Assigned task
Using the records below, give again exactly the lines from the line that contains "(name ∈ default" through the line that contains "meta. split; [reflexivity|].", both ends included, and only those.

Entries shown
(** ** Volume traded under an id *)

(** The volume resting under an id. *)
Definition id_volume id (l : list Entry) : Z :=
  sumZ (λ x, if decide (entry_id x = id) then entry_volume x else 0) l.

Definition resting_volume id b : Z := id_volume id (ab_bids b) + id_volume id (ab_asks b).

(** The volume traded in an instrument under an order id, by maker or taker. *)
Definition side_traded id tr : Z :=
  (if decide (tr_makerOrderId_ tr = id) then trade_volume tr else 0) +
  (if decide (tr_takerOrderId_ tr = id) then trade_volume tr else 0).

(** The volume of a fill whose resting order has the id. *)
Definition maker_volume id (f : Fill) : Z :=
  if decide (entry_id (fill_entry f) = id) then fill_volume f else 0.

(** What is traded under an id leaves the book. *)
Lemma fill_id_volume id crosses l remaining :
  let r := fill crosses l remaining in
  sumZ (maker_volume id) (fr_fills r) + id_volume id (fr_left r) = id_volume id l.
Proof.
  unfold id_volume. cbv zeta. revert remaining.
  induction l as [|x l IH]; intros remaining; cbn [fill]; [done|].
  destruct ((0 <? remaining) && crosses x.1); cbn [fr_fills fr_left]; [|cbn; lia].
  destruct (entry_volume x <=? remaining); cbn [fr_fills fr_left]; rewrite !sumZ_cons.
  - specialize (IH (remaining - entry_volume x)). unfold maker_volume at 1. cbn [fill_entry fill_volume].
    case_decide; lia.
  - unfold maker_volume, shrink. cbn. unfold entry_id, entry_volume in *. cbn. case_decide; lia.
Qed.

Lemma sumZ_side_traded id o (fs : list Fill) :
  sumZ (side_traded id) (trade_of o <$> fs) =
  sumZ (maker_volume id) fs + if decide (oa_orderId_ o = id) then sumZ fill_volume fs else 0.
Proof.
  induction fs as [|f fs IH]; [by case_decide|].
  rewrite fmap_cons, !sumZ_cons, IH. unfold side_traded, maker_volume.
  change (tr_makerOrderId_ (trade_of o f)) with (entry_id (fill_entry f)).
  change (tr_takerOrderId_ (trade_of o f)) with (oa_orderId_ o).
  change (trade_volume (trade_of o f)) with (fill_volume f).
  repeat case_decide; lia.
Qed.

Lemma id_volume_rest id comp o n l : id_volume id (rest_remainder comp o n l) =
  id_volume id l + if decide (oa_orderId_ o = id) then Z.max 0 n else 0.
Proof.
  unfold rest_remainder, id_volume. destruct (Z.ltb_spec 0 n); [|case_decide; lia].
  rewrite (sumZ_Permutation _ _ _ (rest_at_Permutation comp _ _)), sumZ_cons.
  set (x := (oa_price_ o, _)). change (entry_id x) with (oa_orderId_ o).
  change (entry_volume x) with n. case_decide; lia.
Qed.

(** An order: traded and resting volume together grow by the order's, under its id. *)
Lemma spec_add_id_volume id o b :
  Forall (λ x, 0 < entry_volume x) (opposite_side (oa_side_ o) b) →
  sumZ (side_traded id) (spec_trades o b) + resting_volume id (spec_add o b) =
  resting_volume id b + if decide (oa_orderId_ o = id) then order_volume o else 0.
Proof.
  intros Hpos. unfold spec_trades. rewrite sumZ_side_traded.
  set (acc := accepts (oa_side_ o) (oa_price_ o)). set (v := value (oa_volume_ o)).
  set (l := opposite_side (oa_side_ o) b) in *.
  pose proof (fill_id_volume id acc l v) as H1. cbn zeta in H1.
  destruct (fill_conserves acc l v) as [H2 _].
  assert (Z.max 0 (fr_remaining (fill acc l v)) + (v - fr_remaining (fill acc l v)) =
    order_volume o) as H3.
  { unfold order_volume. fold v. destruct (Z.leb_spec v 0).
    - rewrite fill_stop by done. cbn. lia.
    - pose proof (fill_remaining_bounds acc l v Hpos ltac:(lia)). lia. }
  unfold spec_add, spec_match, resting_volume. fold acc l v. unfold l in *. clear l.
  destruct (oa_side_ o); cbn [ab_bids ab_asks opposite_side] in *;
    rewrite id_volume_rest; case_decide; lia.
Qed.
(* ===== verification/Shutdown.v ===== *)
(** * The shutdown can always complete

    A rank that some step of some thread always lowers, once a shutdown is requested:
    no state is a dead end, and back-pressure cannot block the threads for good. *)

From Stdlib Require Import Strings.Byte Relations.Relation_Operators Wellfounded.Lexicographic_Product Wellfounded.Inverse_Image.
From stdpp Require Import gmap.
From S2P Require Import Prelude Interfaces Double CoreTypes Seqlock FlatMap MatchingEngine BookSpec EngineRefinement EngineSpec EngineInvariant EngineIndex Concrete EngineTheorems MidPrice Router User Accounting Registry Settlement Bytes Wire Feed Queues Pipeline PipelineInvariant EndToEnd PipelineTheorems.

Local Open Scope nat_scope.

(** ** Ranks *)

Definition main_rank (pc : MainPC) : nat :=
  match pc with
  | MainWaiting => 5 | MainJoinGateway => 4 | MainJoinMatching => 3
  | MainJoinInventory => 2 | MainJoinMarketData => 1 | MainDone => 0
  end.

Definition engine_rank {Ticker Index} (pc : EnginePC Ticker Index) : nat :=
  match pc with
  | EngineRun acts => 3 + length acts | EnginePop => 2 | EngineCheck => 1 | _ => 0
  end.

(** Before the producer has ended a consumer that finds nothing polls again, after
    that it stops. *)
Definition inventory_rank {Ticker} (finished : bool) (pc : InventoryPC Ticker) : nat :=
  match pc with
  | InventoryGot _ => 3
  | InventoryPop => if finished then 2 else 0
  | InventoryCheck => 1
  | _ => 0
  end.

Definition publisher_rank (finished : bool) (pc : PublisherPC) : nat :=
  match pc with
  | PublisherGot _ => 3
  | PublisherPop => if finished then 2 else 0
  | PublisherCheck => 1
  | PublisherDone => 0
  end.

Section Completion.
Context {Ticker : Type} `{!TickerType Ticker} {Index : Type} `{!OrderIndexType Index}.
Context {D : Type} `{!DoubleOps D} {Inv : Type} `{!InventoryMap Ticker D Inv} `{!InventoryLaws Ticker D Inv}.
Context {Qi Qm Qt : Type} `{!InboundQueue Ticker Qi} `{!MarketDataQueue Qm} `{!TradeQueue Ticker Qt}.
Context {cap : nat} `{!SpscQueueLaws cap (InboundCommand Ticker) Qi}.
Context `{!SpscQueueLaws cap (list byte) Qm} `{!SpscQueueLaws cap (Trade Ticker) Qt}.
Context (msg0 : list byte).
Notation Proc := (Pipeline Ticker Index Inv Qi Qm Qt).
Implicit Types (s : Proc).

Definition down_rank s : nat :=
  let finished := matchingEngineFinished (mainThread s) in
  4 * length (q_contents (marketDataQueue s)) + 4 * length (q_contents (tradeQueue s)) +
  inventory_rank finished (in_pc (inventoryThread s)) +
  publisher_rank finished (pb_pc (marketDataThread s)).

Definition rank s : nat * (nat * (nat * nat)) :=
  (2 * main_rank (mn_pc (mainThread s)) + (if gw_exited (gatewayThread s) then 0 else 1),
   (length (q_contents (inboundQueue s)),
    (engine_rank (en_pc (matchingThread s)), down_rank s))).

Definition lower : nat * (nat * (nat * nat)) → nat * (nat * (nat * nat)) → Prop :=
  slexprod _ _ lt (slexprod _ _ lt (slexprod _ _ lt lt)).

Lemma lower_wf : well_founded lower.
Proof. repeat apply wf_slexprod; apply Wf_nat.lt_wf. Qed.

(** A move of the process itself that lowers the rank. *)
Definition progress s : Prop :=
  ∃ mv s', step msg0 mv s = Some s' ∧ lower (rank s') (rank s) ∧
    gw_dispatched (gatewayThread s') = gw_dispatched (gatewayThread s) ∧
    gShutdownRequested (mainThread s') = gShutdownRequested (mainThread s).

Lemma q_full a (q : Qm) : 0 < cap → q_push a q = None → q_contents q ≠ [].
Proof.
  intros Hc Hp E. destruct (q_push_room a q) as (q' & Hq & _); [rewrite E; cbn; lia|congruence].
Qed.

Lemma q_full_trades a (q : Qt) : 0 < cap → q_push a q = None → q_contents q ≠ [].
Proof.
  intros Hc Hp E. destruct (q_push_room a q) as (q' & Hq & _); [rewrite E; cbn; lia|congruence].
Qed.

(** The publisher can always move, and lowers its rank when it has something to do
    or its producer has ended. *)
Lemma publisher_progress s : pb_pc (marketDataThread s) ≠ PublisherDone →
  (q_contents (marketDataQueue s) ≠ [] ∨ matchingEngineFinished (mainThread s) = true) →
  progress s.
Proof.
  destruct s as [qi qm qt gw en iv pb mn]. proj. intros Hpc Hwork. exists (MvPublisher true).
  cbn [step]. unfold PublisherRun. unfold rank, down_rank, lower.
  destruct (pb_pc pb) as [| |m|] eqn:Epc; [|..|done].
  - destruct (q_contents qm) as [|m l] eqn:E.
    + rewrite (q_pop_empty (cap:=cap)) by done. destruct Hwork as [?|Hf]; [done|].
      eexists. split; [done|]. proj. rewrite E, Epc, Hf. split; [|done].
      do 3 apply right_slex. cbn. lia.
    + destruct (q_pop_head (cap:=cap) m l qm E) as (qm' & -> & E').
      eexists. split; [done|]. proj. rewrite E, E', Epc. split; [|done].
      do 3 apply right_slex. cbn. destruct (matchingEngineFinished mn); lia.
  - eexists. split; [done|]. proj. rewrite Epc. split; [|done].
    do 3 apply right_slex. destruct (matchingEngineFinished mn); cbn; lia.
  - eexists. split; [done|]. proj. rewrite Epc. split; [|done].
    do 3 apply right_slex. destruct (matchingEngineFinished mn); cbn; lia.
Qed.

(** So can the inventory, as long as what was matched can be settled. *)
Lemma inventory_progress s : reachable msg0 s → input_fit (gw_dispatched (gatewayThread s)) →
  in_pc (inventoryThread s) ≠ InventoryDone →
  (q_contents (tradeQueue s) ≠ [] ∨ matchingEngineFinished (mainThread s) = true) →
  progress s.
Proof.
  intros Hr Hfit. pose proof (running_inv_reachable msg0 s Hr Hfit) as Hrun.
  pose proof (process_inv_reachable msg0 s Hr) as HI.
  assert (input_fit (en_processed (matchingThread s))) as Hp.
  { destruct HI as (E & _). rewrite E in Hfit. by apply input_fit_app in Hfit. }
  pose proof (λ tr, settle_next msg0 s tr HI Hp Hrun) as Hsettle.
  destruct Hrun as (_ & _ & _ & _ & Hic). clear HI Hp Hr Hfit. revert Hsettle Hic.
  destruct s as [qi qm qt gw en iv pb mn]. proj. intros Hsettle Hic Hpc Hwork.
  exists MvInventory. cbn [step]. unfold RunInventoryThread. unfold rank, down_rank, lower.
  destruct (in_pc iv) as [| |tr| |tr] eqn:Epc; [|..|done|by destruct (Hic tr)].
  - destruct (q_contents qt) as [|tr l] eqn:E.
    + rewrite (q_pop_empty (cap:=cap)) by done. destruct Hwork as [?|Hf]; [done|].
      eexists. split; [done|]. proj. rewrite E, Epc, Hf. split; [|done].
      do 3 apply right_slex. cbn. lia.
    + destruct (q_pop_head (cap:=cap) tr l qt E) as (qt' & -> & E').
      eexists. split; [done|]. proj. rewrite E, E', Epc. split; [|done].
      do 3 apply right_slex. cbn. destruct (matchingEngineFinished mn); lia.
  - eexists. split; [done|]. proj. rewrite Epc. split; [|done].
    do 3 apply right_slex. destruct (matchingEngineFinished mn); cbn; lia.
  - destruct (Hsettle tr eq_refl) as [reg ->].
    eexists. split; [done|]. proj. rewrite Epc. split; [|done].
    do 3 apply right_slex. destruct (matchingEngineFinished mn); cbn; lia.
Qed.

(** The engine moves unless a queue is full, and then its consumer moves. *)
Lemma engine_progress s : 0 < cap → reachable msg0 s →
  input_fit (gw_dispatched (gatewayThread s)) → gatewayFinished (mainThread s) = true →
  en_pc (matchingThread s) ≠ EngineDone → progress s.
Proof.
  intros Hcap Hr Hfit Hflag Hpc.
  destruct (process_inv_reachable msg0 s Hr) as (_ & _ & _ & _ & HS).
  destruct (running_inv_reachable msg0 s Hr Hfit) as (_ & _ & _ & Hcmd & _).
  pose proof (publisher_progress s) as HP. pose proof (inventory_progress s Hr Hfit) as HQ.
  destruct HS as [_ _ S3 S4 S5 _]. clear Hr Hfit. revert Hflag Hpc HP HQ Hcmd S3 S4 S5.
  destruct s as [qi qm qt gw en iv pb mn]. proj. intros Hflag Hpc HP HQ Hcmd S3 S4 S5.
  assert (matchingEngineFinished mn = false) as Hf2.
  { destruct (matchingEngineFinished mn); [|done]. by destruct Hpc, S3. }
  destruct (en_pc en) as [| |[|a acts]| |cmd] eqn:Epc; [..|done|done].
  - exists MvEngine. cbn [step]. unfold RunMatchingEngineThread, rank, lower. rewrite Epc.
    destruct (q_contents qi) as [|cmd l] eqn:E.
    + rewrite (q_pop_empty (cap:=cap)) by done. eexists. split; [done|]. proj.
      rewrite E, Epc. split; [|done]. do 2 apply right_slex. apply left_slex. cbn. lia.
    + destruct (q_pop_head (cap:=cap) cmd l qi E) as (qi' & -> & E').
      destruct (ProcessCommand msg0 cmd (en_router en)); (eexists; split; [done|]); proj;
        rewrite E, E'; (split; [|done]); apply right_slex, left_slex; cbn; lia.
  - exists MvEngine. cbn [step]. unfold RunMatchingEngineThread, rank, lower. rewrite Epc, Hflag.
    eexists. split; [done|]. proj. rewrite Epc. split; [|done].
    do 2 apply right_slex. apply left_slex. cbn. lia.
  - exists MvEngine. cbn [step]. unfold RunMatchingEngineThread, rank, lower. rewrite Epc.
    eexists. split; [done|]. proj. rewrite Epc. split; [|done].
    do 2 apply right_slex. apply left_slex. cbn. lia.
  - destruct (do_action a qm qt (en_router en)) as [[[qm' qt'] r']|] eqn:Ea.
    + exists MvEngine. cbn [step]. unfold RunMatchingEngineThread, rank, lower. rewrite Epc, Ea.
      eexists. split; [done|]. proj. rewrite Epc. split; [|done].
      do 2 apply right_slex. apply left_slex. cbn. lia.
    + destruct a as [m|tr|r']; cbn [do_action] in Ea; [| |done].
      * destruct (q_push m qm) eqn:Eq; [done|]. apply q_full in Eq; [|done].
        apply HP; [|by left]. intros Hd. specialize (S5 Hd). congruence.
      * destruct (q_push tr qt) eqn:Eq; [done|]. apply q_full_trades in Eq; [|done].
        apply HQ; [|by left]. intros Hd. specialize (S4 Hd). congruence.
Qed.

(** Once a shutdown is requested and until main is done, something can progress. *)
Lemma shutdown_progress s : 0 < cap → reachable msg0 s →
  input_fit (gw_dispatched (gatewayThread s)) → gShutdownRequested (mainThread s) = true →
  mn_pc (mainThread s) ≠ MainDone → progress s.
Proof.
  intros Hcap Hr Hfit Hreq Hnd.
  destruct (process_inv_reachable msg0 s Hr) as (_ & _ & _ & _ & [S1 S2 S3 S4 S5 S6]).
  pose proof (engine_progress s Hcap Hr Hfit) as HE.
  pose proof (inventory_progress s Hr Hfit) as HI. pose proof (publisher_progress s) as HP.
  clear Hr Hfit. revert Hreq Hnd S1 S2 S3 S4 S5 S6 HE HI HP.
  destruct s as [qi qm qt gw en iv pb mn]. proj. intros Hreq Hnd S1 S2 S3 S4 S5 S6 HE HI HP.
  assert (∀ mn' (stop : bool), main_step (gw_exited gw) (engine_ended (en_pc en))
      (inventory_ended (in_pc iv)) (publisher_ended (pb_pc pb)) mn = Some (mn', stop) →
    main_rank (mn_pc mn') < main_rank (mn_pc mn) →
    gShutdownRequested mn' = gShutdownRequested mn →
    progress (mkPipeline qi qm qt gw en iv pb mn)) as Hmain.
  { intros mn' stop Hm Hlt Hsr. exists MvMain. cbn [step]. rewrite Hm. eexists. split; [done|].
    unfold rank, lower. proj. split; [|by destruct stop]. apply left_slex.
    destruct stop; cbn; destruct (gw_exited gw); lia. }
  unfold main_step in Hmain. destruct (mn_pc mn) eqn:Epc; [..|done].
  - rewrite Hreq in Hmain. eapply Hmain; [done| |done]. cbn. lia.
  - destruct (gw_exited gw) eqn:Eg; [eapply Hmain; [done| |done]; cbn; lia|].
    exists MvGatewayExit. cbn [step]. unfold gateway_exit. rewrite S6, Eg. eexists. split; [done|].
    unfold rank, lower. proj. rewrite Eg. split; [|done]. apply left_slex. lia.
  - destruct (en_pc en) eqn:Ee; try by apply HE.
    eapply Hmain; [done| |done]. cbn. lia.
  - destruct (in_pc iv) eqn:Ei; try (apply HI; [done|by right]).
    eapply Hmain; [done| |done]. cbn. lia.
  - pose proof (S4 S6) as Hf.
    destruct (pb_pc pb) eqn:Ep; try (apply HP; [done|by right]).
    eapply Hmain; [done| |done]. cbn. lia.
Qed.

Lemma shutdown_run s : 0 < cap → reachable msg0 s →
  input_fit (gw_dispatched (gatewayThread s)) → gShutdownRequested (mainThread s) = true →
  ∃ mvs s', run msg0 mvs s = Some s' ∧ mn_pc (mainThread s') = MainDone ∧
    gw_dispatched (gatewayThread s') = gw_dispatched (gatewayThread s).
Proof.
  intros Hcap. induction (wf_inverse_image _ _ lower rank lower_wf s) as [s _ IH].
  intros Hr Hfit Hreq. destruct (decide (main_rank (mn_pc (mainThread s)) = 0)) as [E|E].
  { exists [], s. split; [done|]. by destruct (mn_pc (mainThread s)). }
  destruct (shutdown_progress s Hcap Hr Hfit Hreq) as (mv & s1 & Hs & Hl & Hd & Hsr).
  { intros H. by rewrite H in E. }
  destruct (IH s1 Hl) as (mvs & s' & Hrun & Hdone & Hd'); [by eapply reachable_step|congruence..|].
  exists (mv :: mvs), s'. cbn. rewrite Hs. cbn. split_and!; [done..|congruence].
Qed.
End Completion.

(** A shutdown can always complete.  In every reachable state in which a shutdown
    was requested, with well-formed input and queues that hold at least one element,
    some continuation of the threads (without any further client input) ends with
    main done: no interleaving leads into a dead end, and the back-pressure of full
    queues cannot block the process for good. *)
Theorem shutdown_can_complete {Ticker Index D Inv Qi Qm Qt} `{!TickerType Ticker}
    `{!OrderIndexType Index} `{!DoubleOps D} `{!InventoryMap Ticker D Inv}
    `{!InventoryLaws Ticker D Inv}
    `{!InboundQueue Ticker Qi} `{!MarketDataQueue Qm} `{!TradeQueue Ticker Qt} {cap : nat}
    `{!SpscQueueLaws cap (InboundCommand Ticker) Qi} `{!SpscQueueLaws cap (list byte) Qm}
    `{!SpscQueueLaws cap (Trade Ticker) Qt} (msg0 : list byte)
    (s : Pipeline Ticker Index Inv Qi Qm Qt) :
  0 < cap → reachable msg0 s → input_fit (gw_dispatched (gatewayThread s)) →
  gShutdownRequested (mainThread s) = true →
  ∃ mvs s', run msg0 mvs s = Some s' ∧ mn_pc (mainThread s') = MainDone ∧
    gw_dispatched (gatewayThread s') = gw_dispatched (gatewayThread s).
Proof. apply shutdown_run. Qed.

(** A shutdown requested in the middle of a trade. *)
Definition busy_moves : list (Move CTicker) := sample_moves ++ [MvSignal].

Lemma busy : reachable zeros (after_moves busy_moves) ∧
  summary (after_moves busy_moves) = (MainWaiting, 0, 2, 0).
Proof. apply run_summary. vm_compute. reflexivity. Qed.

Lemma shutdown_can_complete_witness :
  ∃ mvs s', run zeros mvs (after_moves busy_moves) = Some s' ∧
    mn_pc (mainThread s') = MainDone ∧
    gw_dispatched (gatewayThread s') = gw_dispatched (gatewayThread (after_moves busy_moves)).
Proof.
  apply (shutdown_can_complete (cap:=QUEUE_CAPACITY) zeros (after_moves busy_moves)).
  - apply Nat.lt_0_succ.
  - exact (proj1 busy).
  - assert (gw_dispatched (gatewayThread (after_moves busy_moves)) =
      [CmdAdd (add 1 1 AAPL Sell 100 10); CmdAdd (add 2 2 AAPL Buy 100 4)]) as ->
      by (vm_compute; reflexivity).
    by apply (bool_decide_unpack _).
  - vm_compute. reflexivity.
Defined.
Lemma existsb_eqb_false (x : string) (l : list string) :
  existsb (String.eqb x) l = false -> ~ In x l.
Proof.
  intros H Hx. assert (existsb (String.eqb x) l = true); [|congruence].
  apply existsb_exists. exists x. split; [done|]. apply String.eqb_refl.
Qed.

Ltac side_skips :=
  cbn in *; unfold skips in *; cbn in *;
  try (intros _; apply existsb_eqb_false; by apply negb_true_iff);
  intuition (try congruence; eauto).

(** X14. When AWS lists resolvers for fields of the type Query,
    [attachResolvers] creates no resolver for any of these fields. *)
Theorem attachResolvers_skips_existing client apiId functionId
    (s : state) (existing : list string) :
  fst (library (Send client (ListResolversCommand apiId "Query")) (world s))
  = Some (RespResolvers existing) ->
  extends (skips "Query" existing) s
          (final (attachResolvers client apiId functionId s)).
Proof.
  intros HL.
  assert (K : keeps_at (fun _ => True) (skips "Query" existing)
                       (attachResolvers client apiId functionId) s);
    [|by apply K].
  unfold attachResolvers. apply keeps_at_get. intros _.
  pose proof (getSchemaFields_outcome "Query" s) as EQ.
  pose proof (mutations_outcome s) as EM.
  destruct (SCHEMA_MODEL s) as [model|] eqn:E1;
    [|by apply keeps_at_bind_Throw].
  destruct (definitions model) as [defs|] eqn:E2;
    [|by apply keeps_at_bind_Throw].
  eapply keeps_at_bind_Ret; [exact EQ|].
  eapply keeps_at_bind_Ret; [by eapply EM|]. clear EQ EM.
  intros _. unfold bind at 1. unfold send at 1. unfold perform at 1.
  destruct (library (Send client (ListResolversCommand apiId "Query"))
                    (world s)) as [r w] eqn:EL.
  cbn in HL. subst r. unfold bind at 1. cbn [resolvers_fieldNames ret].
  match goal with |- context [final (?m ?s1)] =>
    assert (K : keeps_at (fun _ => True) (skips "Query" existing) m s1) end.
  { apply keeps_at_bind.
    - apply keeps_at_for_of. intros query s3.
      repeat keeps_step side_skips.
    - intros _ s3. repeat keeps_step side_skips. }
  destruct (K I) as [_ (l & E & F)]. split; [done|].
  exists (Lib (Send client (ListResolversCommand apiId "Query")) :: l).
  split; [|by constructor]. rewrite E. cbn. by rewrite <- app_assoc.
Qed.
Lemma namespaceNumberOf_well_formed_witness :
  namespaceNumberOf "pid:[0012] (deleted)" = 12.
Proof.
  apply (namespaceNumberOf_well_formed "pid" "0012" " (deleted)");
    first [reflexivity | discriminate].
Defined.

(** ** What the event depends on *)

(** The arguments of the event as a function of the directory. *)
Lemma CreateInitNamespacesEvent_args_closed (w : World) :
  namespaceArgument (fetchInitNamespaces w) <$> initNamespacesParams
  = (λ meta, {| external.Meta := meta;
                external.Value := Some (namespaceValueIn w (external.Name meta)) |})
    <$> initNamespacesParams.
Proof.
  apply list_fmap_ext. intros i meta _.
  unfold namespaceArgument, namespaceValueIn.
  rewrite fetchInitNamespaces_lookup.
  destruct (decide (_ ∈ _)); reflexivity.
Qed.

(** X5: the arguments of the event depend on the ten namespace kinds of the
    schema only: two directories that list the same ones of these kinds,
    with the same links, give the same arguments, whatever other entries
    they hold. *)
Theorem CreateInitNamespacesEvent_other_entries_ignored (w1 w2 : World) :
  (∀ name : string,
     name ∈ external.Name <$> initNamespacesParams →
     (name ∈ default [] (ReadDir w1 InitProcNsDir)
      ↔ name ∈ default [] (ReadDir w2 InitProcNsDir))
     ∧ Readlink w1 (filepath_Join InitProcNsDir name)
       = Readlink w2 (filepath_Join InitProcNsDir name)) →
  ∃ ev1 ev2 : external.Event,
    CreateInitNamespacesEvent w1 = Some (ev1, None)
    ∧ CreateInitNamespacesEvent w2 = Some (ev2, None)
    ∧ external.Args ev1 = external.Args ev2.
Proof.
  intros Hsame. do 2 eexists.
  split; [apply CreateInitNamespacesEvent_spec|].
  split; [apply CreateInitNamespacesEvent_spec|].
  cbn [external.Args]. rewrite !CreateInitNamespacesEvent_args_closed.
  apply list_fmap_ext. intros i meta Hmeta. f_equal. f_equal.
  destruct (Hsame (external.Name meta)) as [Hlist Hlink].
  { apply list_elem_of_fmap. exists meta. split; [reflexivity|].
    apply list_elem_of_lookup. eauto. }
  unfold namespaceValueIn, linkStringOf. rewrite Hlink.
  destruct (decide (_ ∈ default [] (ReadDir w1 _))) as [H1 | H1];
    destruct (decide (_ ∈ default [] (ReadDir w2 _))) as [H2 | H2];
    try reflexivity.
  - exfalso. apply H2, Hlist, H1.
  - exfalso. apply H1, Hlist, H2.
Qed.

Answer area
     (name ∈ default [] (ReadDir w1 InitProcNsDir)
      ↔ name ∈ default [] (ReadDir w2 InitProcNsDir))
     ∧ Readlink w1 (filepath_Join InitProcNsDir name)
       = Readlink w2 (filepath_Join InitProcNsDir name)) →
  ∃ ev1 ev2 : external.Event,
    CreateInitNamespacesEvent w1 = Some (ev1, None)
    ∧ CreateInitNamespacesEvent w2 = Some (ev2, None)
    ∧ external.Args ev1 = external.Args ev2.
Proof.
  intros Hsame. do 2 eexists.
  split; [apply CreateInitNamespacesEvent_spec|].
  split; [apply CreateInitNamespacesEvent_spec|].
  cbn [external.Args]. rewrite !CreateInitNamespacesEvent_args_closed.
  apply list_fmap_ext. intros i meta Hmeta. f_equal. f_equal.
  destruct (Hsame (external.Name meta)) as [Hlist Hlink].
  { apply list_elem_of_fmap. exists meta. split; [reflexivity|].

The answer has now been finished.